The disclosure here generally relates to automated or computerized techniques for processing digital video of a surgery, to detect what frames of the video have an instrument present (that is used in the surgery.)
Temporally locating and classifying instruments in surgical video is useful for analysis and comparison of surgical techniques. Several machine learning models have been developed to do so which can detect where in the video (which video frames) have the presence of a hook, grasper, scissors, etc.

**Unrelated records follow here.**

(* ===== verification/RadixInsert.v ===== *)
(** * Radix tree: insertion

    Making the tree high enough, creating the path to an index, and inserting an
    item; how many nodes that takes. *)

From S2P Require Import Prelude Gfp RadixTree RadixInv RadixLookup RadixSteps.

Section Insert.
Context `{RadixSpec} `{KmemSpec}.
Abbreviation SH := RADIX_TREE_MAP_SHIFT.
Abbreviation SIZE := RADIX_TREE_MAP_SIZE.

(** Only items are tagged. *)
Definition tags_sub (M : Z -> Z) (G : Z -> Z -> bool) : Prop :=
  forall t i, 0 <= t < RADIX_TREE_MAX_TAGS -> G t i = true -> M i <> 0.

(** What an operation leaves alone while it allocates. *)
Record kept (s s' : radix_tree_root) : Prop := {
  kp_flags : xa_flags s' = xa_flags s;
  kp_irq : in_interrupt s' = in_interrupt s;
  kp_rcu : rcu s' = rcu s;
}.

Lemma kept_refl s : kept s s.
Proof using Type. done. Qed.
Lemma kept_trans s1 s2 s3 : kept s1 s2 -> kept s2 s3 -> kept s1 s3.
Proof using Type. intros [a1 a2 a3] [b1 b2 b3]. split; congruence. Qed.
Lemma kept_nonblocking s s' gfp : kept s s' -> nonblocking s' gfp = nonblocking s gfp.
Proof using Type. intros [_ Hi _]. unfold nonblocking. by rewrite Hi. Qed.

One aspect of the disclosure here is a machine learning model that has an action segmentation network preceded with an EfficientNetV2 featurizer, as a technique (a method or apparatus) that temporally locates and classifies instruments (recognizes them) in surgical videos. The technique may perform better in mean average precision than any previous approaches to this task on the open source Cholec80 dataset of surgical videos. When using ASFormer as the action segmentation network, the model outperforms LSTM and MS-TCN architectures while using the same featurizer. The recognition results may then be added as metadata associated with the analyzed surgical video, for example inserted into the corresponding surgical video file or by annotating the surgical vide file. The model reduces the need for costly human review and labeling of surgical video and could be applied to other action segmentation tasks, driving the development of indexed surgical video libraries and instrument usage tracking. Examples of these applications are included with the results to highlight the power of this modeling approach.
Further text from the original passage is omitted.